RECORD EXTRACTS>
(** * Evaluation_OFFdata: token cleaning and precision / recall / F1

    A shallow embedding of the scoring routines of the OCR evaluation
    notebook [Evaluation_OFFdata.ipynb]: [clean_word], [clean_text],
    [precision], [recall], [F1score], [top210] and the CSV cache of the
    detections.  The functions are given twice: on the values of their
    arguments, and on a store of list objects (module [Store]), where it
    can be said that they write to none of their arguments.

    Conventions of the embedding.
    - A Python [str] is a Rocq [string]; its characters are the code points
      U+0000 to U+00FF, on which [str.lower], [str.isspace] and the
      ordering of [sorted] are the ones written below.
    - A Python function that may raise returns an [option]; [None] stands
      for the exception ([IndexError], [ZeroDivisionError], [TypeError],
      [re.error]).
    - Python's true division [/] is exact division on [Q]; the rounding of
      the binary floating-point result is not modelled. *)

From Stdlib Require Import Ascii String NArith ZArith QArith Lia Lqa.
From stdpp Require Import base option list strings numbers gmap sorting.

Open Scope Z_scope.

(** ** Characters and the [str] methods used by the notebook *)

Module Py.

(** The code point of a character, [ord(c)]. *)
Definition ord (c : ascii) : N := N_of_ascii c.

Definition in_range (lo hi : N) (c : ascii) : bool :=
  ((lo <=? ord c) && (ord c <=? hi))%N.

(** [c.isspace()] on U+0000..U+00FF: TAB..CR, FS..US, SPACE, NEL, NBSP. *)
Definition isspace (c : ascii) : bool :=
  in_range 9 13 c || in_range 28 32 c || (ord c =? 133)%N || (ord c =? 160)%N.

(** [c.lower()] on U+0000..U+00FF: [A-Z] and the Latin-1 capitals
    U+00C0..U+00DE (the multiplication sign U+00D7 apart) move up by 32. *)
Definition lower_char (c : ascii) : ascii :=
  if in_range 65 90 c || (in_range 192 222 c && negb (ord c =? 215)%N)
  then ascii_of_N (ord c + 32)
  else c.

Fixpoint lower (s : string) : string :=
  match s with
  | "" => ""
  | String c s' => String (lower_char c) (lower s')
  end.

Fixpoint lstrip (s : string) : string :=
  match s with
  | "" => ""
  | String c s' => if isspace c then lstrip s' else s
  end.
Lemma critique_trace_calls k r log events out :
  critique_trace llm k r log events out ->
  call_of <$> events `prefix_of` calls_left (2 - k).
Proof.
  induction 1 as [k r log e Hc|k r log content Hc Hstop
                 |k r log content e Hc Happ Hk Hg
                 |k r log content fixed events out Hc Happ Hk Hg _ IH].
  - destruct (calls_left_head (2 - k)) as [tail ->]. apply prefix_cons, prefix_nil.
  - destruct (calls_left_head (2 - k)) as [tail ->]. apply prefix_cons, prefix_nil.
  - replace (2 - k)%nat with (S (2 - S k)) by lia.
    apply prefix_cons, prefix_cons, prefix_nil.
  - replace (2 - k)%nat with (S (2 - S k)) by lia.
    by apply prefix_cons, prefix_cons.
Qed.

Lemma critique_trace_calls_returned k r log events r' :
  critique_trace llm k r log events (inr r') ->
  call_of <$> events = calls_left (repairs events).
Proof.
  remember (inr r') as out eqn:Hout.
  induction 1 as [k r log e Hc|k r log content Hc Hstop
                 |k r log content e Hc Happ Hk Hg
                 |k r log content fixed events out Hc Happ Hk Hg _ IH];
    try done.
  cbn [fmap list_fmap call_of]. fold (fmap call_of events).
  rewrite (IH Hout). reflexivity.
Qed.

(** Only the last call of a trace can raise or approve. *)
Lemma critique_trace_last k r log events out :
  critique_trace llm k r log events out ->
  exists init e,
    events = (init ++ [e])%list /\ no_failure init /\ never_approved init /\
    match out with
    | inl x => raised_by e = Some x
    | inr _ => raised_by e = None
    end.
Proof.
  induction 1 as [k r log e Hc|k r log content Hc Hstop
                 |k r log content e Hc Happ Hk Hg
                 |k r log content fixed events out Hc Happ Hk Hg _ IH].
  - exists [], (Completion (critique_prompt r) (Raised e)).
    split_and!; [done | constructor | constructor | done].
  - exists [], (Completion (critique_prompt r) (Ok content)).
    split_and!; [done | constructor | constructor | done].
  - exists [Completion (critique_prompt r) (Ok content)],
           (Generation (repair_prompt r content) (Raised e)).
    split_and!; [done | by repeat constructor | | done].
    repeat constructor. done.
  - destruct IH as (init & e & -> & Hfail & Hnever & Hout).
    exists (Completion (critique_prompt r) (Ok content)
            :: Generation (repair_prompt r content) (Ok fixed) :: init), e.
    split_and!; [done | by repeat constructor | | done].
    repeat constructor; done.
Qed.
==
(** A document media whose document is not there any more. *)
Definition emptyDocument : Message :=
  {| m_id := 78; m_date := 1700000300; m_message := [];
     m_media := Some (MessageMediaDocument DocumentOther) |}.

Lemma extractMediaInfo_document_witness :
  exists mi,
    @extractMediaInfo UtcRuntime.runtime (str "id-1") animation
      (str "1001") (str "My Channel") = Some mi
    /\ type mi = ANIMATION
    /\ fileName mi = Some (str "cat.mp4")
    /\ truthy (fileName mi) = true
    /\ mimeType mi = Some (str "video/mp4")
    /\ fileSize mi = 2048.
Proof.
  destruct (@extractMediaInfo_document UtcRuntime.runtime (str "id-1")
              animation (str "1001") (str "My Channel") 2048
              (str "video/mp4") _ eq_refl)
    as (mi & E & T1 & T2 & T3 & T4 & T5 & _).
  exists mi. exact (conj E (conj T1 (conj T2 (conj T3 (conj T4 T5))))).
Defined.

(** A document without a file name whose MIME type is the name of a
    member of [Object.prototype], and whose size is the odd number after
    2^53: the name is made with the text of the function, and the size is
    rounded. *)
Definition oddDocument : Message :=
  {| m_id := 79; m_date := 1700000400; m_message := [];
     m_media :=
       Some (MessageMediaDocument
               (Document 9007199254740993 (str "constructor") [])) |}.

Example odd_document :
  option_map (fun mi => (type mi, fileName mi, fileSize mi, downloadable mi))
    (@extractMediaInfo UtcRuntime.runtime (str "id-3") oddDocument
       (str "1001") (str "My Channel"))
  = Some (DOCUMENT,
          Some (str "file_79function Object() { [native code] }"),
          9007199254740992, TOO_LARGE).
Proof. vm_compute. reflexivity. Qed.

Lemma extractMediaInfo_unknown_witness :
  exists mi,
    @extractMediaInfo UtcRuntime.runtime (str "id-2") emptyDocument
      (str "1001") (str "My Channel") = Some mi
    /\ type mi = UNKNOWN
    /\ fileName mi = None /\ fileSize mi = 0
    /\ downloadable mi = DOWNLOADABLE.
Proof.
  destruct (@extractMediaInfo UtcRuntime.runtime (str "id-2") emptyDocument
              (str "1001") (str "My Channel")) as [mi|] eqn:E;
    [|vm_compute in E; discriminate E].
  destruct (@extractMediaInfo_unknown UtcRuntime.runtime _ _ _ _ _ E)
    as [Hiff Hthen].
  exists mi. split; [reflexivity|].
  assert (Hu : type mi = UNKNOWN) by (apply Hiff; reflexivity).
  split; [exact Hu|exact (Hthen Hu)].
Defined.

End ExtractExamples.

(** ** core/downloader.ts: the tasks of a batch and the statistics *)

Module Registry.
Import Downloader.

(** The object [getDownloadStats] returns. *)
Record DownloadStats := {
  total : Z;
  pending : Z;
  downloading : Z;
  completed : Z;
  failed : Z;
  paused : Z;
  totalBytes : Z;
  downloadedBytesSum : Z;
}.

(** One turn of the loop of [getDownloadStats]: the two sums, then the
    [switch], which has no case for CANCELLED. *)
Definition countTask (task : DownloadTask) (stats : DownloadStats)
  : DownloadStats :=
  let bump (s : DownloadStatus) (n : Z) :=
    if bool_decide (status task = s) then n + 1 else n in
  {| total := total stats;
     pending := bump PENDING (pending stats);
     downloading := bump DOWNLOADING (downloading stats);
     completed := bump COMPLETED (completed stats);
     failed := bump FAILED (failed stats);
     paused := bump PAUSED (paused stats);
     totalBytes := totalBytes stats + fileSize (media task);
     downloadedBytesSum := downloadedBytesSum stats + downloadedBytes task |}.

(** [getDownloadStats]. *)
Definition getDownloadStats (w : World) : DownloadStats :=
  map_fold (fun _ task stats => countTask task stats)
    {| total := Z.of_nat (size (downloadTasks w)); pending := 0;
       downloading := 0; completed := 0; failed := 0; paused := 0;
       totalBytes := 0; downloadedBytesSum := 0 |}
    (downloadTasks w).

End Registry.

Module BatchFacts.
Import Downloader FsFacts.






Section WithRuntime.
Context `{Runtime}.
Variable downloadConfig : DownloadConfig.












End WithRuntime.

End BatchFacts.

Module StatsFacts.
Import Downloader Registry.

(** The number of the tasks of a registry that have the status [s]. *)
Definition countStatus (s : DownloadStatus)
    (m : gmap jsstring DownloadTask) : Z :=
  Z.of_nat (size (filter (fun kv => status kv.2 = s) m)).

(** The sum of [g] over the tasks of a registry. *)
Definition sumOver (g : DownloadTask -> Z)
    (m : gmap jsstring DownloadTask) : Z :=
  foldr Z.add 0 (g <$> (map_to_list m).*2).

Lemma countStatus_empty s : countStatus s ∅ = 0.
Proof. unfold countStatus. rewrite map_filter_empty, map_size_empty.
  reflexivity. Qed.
---
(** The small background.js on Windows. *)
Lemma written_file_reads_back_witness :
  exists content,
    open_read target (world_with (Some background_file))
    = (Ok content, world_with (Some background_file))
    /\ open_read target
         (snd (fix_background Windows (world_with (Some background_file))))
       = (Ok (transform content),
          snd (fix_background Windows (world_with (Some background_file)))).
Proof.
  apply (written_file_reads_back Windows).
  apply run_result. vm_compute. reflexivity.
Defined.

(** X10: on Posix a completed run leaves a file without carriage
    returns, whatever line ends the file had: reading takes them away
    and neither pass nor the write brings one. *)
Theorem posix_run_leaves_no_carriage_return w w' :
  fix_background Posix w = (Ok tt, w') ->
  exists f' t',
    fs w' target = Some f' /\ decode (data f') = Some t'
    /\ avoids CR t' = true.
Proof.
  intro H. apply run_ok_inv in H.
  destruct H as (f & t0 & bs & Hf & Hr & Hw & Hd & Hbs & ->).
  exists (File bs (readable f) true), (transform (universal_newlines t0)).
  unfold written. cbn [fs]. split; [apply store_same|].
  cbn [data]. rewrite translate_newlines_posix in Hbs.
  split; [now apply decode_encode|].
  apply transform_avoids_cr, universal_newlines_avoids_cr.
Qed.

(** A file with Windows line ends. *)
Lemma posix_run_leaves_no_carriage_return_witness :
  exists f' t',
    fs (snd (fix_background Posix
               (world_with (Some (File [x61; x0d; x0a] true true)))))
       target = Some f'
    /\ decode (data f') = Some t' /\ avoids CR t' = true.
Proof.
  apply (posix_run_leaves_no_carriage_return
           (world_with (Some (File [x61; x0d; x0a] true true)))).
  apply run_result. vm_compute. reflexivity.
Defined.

ACTIVITY>
Among the entries above, how many lines hold the word "Lemma"? Reply with only that number.

OUTPUT FOR THIS EXERCISE>
8